Chipotle shares rose by about 2.5% to $455.92 in early trading.
Ivankoe said the decline in so-called comparable-store sales — at stores open for at least one year — likely bottomed in the first quarter, and will continue improving before turning positive in the fourth.
Ivankoe forecast that Chipotle’s full-year earnings per share (EPS) in 2017 will be very close to its 2014 profits, showing that the food-safety scare cost the restaurant chain three years of earnings.

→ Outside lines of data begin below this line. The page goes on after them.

(* ===== verification/ClientSecuritySpec.v ===== *)
(** What the client's settings and pins promise: a panel with the default
    settings is for this machine only, a pin stands for one public key. *)

From S2P Require Import Prelude StateError GoText GoNet GoUrl GoPath GoJson GoJsonRead GoHttp Timestamps Encoding RateLimit Client ClientSecurity ClientWebSocket ClientToml Supervisor ClientApp ClientHTTP ClientHTTPSpec.
From Stdlib Require Import Ascii String.
Open Scope Z_scope.

(** ** Networks *)

Lemma land_byte v : is_byte v -> Z.land v 255 = v.
Proof. intros Hv. change 255 with (Z.ones 8). rewrite Z.land_ones by lia. apply Z.mod_small. exact Hv. Qed.

Lemma mask_all l n : Forall is_byte l -> mask_bytes l (replicate n 255) = take n l.
Proof.
  intros Hl. revert n. induction Hl as [|v l Hv Hl IH]; intros [|n]; try done.
  unfold mask_bytes in *. simpl. by rewrite land_byte, IH.
Qed.

Definition loopback4 : IPNet := mkIPNet [127; 0; 0; 0] [255; 0; 0; 0].
Definition loopback6 : IPNet := mkIPNet ipv6_loopback (replicate 16 255).

Lemma loopback_networks :
  ParseCIDR "127.0.0.0/8" = Ok loopback4 /\ ParseCIDR "::1/128" = Ok loopback6.
Proof. split; vm_compute; reflexivity. Qed.

Lemma loopback4_contains ip :
  Forall is_byte ip -> List.length ip = 16%nat -> net_Contains loopback4 ip = true -> IsLoopback ip = true.
Proof.
  intros Hb Hlen. unfold net_Contains, IsLoopback. change (network_number loopback4) with (Some ([127; 0; 0; 0], [255; 0; 0; 0])).
  intros [Hl Hm]%andb_true_iff. apply bool_decide_eq_true in Hm.
  destruct (To4 ip) as [x|] eqn:E4; [|simpl in Hl; rewrite Hlen in Hl; discriminate Hl].
  simpl in Hm. assert (Forall is_byte x) as Hx.
  { unfold To4 in E4. case_match; simplify_eq. by apply Forall_drop. }
  destruct x as [|a x]; [discriminate Hl|]. apply Forall_cons in Hx as [Ha _].
  apply Z.eqb_eq. injection Hm as Hm _. rewrite (land_byte a Ha) in Hm. exact (eq_sym Hm).
Qed.

Lemma loopback6_contains ip :
  Forall is_byte ip -> List.length ip = 16%nat -> net_Contains loopback6 ip = true -> IsLoopback ip = true.
Proof.
  intros Hb Hlen. unfold net_Contains, IsLoopback.
  change (network_number loopback6) with (Some (ipv6_loopback, replicate 16 255)).
  intros [Hl Hm]%andb_true_iff. apply bool_decide_eq_true in Hm.
  destruct (To4 ip) as [x|] eqn:E4.
  - unfold To4 in E4. case_match; simplify_eq. simpl in Hl. rewrite length_drop, Hlen in Hl. discriminate Hl.
  - simpl default in Hm. rewrite !mask_all, take_ge in Hm by (try done; unfold ipv6_loopback, is_byte; repeat constructor; lia).
    rewrite take_ge in Hm by (rewrite Hlen; lia). apply bool_decide_eq_true. by symmetry.
Qed.

(** The default networks hold this machine only. *)
Lemma default_networks `{UnicodeTables} remoteAddr :
  cidrAllowed remoteAddr ["127.0.0.0/8"; "::1/128"]%string = true ->
  exists ip, ParseIP (fst (host_and_port (TrimSpace remoteAddr))) = Some ip /\ IsLoopback ip = true.
Proof.
  unfold cidrAllowed. destruct (ParseIP _) as [ip|] eqn:E; [|done]. intros Hex. exists ip. split; [done|].
  pose proof (ParseIP_bytes _ _ E) as Hb. pose proof (ParseIP_length _ _ E) as Hl.
  change (TrimSpace "127.0.0.0/8") with "127.0.0.0/8"%string in Hex.
  cbn [existsb] in Hex. change (TrimSpace "127.0.0.0/8") with "127.0.0.0/8"%string in Hex.
  change (TrimSpace "::1/128") with "::1/128"%string in Hex.
  destruct loopback_networks as [E4 E6]. rewrite E4, E6 in Hex.
  rewrite orb_false_r in Hex. apply orb_true_iff in Hex as [Hc|Hc]; [by apply loopback4_contains|by apply loopback6_contains].
Qed.

(** ** The default panel *)

Definition default_settings : ClientConfig := LoadClient (fun _ => ""%string).

Lemma default_hosts `{UnicodeTables} requestHost :
  hostAllowed requestHost (cf_AllowedHost default_settings) = true ->
  host_name (fst (host_and_port (TrimSpace (TrimSuffix requestHost ".")))) ∈ ["127.0.0.1"; "localhost"; "::1"]%string.
Proof.
  unfold hostAllowed. destruct (String.eqb _ ""); [done|]. destruct (host_and_port _) as [name port]. cbn [fst].
  change (SplitByte (cf_AllowedHost default_settings) ",") with ["127.0.0.1"; "localhost"; "[::1]"]%string.
  generalize (host_name name) as n. intros n Hex. cbn [existsb] in Hex.
  assert (forall c h, host_matches n port c = true -> host_matches n port c = String.eqb h n && true -> n = h) as Hm.
  { intros c h -> E. symmetry in E. apply andb_true_iff in E as [E _]. by apply String.eqb_eq in E. }
  rewrite !orb_true_iff in Hex. destruct Hex as [Hex|[Hex|[Hex|Hex]]]; [..|discriminate Hex].
  - rewrite (Hm _ "127.0.0.1"%string Hex) by reflexivity. left.
  - rewrite (Hm _ "localhost"%string Hex) by reflexivity. right; left.
  - rewrite (Hm _ "::1"%string Hex) by reflexivity. right; right; left.
Qed.

Section DefaultPanel.
Context `{ClientEnv} `{GoUrl} `{TrustEnv} `{Web}.

(** With the default settings the panel is for this machine only: the
    settings are accepted, and a request does something only when it comes from a
    loopback address and names this machine as its host. *)
Theorem default_panel_is_local r p :
  ValidateListenSecurity default_settings = Ok tt /\
  (quiet (pn_local p) (pn_local (serve default_settings r p)) \/
   exists ip, ParseIP (fst (host_and_port (TrimSpace (rq_RemoteAddr r)))) = Some ip /\ IsLoopback ip = true /\
     host_name (fst (host_and_port (TrimSpace (TrimSuffix (rq_Host r) ".")))) ∈ ["127.0.0.1"; "localhost"; "::1"]%string).
Proof using Type.
  split; [vm_compute; reflexivity|].
  apply (Handler_pass default_settings r (p <| pn_reply := no_reply |>) (fun w => quiet (pn_local p) w \/ _)); [by left|].
  intros r' p' _ _ (_ & _ & _ & _ & Hl). right. unfold local_caller in Hl. apply andb_true_iff in Hl as [Hc Hh].
  destruct (default_networks (rq_RemoteAddr r) Hc) as (ip & Hip & Hlo).
  exists ip. split_and!; [exact Hip|exact Hlo|]. by apply default_hosts.
Qed.
End DefaultPanel.

(** ** Listeners *)

(** What makes a listener acceptable. *)
Definition guarded (c : ClientConfig) (ip : IP) : Prop :=
  IsUnspecified ip = false /\ (cf_TLSCertFile c = ""%string <-> cf_TLSKeyFile c = ""%string) /\
  Forall (fun raw => exists network, ParseCIDR raw = Ok network) (cf_AllowedCIDRs c) /\
  (IsLoopback ip = true \/
   (cf_AllowLAN c = true /\ cf_TLSCertFile c <> ""%string /\ cf_TLSKeyFile c <> ""%string /\ cf_AllowedCIDRs c <> [])).

Lemma first_bad_cidr_None l :
  first_bad_cidr l = None <-> Forall (fun raw => exists network, ParseCIDR raw = Ok network) l.
Proof.
  induction l as [|raw l IH]; simpl; [by split; [constructor|]|].
  rewrite Forall_cons, <- IH. destruct (ParseCIDR raw) as [network|e]; [naive_solver|].
  split; [done|]. intros [[network Hn] _]. discriminate Hn.
Qed.

Lemma ValidateListenSecurity_spec `{ClientEnv} c :
  ValidateListenSecurity c = Ok tt <->
  exists host port ip, SplitHostPort (cf_ListenAddr c) = Ok (host, port) /\
    ParseIP (Trim host brackets) = Some ip /\ guarded c ip.
Proof.
  unfold ValidateListenSecurity. destruct (SplitHostPort (cf_ListenAddr c)) as [[host port]|e]; [|split; [done|naive_solver]].
  destruct (ParseIP (Trim host brackets)) as [ip|] eqn:Eip; [|split; [done|naive_solver]].
  assert (guarded c ip <-> exists h q i, @Ok string _ (host, port) = Ok (h, q) /\ ParseIP (Trim h brackets) = Some i /\ guarded c i) as <-.
  { split; [eauto 10|]. intros (h & q & i & [= <- <-] & Ei & Hg). congruence. }
  unfold guarded. rewrite <- first_bad_cidr_None.
  destruct (IsUnspecified ip); [split; [done|naive_solver]|].
  destruct (String.eqb_spec (cf_TLSCertFile c) ""), (String.eqb_spec (cf_TLSKeyFile c) ""); simpl;
    try (split; [done|naive_solver]);
    (destruct (first_bad_cidr (cf_AllowedCIDRs c)) as [[raw why]|]; [split; [done|naive_solver]|]);
    (destruct (IsLoopback ip); [naive_solver|]); destruct (cf_AllowLAN c); simpl; try (split; [done|naive_solver]).
  destruct (bool_decide_reflect (cf_AllowedCIDRs c = [])); naive_solver.
Qed.

(** ** Pins *)

Lemma TrimRight_none s cutset :
  forallb_str (fun c => negb (existsb (Ascii.eqb c) cutset)) s = true -> TrimRight s cutset = s.
Proof.
  induction s as [|c s IH]; simpl; [done|]. intros [Hc Hs]%andb_true_iff. rewrite (IH Hs).
  apply negb_true_iff in Hc. by rewrite Hc, andb_false_r.
Qed.

Lemma hex_decode_encode s : hex_decode (hex_encode s) = Some s.
Proof.
  assert (forall n, (n < 16)%nat -> hex_value (hex_digit n) = Some (Z.of_nat n)) as Hv.
  { intros n Hn. do 16 (destruct n as [|n]; [reflexivity|]). lia. }
  induction s as [|c s IH]; [done|]. cbn [hex_encode hex_decode]. pose proof (nat_ascii_bounded c) as Hc.
  rewrite (Hv (nat_of_ascii c / 16)%nat) by (apply Nat.Div0.div_lt_upper_bound; lia).
  rewrite (Hv (nat_of_ascii c mod 16)%nat) by (apply Nat.mod_upper_bound; lia).
  pose proof (Nat.div_mod_eq (nat_of_ascii c) 16) as E. revert E.
  generalize (nat_of_ascii c / 16)%nat, (nat_of_ascii c mod 16)%nat. intros a b E.
  simpl. rewrite IH. simpl. do 2 f_equal. rewrite <- (ascii_nat_embedding c). f_equal. lia.
Qed.

Lemma b64_decode_length al s d k :
  b64_decode al s = Some d -> String.length s = (4 * k)%nat -> String.length d = (3 * k)%nat.
Proof.
  revert s d. induction k as [|k IH]; intros s d E Hl.
  - destruct s; [|discriminate Hl]. by injection E as <-.
  - destruct s as [|w [|x [|y [|z s]]]]; try (simpl in Hl; lia). cbn [b64_decode] in E.
    destruct (b64_value al w) as [[]|], (b64_value al x) as [[]|], (b64_value al y) as [[]|], (b64_value al z) as [[]|]; try discriminate E.
    destruct (b64_decode al s) as [rest|] eqn:Er; [|discriminate E]. injection E as <-.
    cbn [String.length] in *. rewrite (IH s rest Er) by lia. lia.
Qed.

(** A digest has one text as a pin, whether it was entered in base64, with or
    without the [sha256/] in front, or in hexadecimal. *)
Inductive written_as (d : string) : string -> Prop :=
| as_pin : written_as d (spki_text d)
| as_base64 : HasPrefix (b64_encode std_alphabet d) "sha256/" = false -> written_as d (b64_encode std_alphabet d)
| as_hex : written_as d (hex_encode d).

Lemma no_equals_sign d :
  TrimRight (b64_encode std_alphabet d) ["="%char] = b64_encode std_alphabet d.
Proof.
  apply TrimRight_none, b64_encode_chars. intros x. by destruct x as [[] [] [] [] [] []].
Qed.

Lemma digest_base64 d :
  String.length d = 32%nat -> digest_of (DecodeString std_alphabet (TrimRight (b64_encode std_alphabet d) ["="%char])) = Some d.
Proof. intros Hd. rewrite no_equals_sign, DecodeString_encode by auto. unfold digest_of. by rewrite Hd. Qed.

Lemma digest_hex d :
  String.length d = 32%nat ->
  digest_of (DecodeString std_alphabet (TrimRight (hex_encode d) ["="%char])) = None /\ digest_of (hex_decode (hex_encode d)) = Some d.
Proof.
  intros Hd. split; [|rewrite hex_decode_encode; unfold digest_of; by rewrite Hd].
  rewrite TrimRight_none.
  2:{ apply hex_encode_chars. intros n. by apply (hex_digits_all (fun n => negb (existsb (Ascii.eqb (hex_digit n)) ["="%char]))). }
  unfold DecodeString. rewrite strip_newlines_id.
  2:{ apply hex_encode_chars. intros n. by apply (hex_digits_all (fun n => not_newline (hex_digit n))). }
  destruct (b64_decode std_alphabet (hex_encode d)) as [x|] eqn:E; [|done].
  apply (b64_decode_length _ _ _ 16) in E; [|by rewrite hex_encode_length, Hd]. unfold digest_of. by rewrite E.
Qed.

Lemma TrimPrefix_none s p : HasPrefix s p = false -> TrimPrefix s p = s.
Proof. unfold TrimPrefix. by intros ->. Qed.

Lemma hex_no_prefix d : HasPrefix (hex_encode d) "sha256/" = false.
Proof.
  destruct d as [|c d]; [done|]. cbn [hex_encode HasPrefix].
  assert (forall n, (n < 16)%nat -> Ascii.eqb "s" (hex_digit n) = false) as Hn.
  { intros n Hn. do 16 (destruct n as [|n]; [reflexivity|]). lia. }
  rewrite Hn; [done|]. pose proof (nat_ascii_bounded c). apply Nat.Div0.div_lt_upper_bound. lia.
Qed.

Lemma written_trimmed d s : written_as d s -> TrimSpace s = s.
Proof.
  assert (forallb_str graphic (b64_encode std_alphabet d) = true) as Hb.
  { apply b64_encode_chars. intros x. by destruct x as [[] [] [] [] [] []]. }
  intros [| |]; apply TrimSpace_graphic.
  - unfold spki_text. by rewrite forallb_str_append, Hb.
  - exact Hb.
  - apply hex_encode_chars. intros n. by apply (hex_digits_all (fun n => graphic (hex_digit n))).
Qed.

Lemma written_nonempty d s : String.length d = 32%nat -> written_as d s -> s <> ""%string.
Proof.
  intros Hd [| |]; [discriminate| |].
  - apply b64_encode_nonempty. by intros ->.
  - intros E. apply (f_equal String.length) in E. rewrite hex_encode_length, Hd in E. discriminate E.
Qed.

Lemma NormalizeSPKIHash_written d s :
  String.length d = 32%nat -> written_as d s -> NormalizeSPKIHash s = Ok (spki_text d).
Proof.
  intros Hd Hs. unfold NormalizeSPKIHash. rewrite (written_trimmed _ _ Hs).
  rewrite (proj2 (String.eqb_neq _ _) (written_nonempty _ _ Hd Hs)). destruct Hs as [|Hp|].
  - assert (TrimPrefix (spki_text d) "sha256/" = b64_encode std_alphabet d) as -> by apply TrimPrefix_append.
    by rewrite (digest_base64 d Hd).
  - rewrite (TrimPrefix_none _ _ Hp). by rewrite (digest_base64 d Hd).
  - rewrite (TrimPrefix_none _ _ (hex_no_prefix d)). destruct (digest_hex d Hd) as [-> ->]. done.
Qed.

Lemma spki_text_inj d d' : spki_text d = spki_text d' -> d = d'.
Proof.
  intros E. apply (f_equal (fun s => DecodeString std_alphabet (TrimPrefix s "sha256/"))) in E.
  assert (forall x, TrimPrefix (spki_text x) "sha256/" = b64_encode std_alphabet x) as Ht by (intros x; apply TrimPrefix_append).
  rewrite !Ht, !DecodeString_encode in E by auto. by injection E.
Qed.

(** A pin names one public key.  A fingerprint of thirty-two bytes,
    entered in any of its forms, is accepted; the connection then goes through
    exactly when the certificate the server shows first has that hash of its
    public key and is within its validity, whoever issued it. *)
Theorem pin_names_one_key `{ClientEnv} serverName d raw now now' peer :
  String.length d = 32%nat -> written_as d raw ->
  exists pin, PinnedTLSConfig serverName raw = Ok (serverName, pin) /\
    (verify_pinned pin now now' peer = Ok tt <->
     exists leaf chain, peer = leaf :: chain /\ ce_sha256 (crt_RawSubjectPublicKeyInfo leaf) = d /\
       crt_NotBefore leaf <= now /\ now' <= crt_NotAfter leaf).
Proof.
  intros Hd Hraw. exists (spki_text d). unfold PinnedTLSConfig. rewrite (NormalizeSPKIHash_written d raw Hd Hraw).
  split; [done|]. unfold verify_pinned. destruct peer as [|leaf chain]; [split; [done|naive_solver]|].
  assert (forall P : Certificate -> list Certificate -> Prop,
    (exists l c, leaf :: chain = l :: c /\ P l c) <-> P leaf chain) as HP by naive_solver.
  rewrite HP. clear HP. destruct (Z.ltb_spec now (crt_NotBefore leaf)); cbn [orb]; [split; [done|lia]|].
  destruct (Z.ltb_spec (crt_NotAfter leaf) now'); [split; [done|lia]|].
  destruct (String.eqb_spec (SPKISHA256 leaf) (spki_text d)) as [E|E]; cbn [negb].
  - apply spki_text_inj in E. split; [intros _; split_and!; [exact E|lia|lia]|reflexivity].
  - split; [done|]. intros (E' & _). exfalso. apply E. unfold SPKISHA256. by rewrite E'.
Qed.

He expects EPS to grow 20% in 2018 after almost doubling in 2017, and thinks the company’s share price doesn’t reflect this. That’s why he’s raising his price target.
“In all, our call is based on Chipotle being a highly meaningful brand, that with time and expense can regain customer trust,” he said.
Chipotle’s sales have been hurt by several cases of norovirus and E. coli that were linked to its food in recent months. The company is also under a federal criminal investigation related to a norovirus outbreak in California.
It is expecting a first-quarter loss of $1 per share “or worse” with negative same-store sales growth in March as it spends heavily on promotions to win back customers.
To boost sales, JPMorgan’s Ivankoe proposed that Chipotle could extend store hours, introduce limited-time offers, and even offer drive-through restaurants.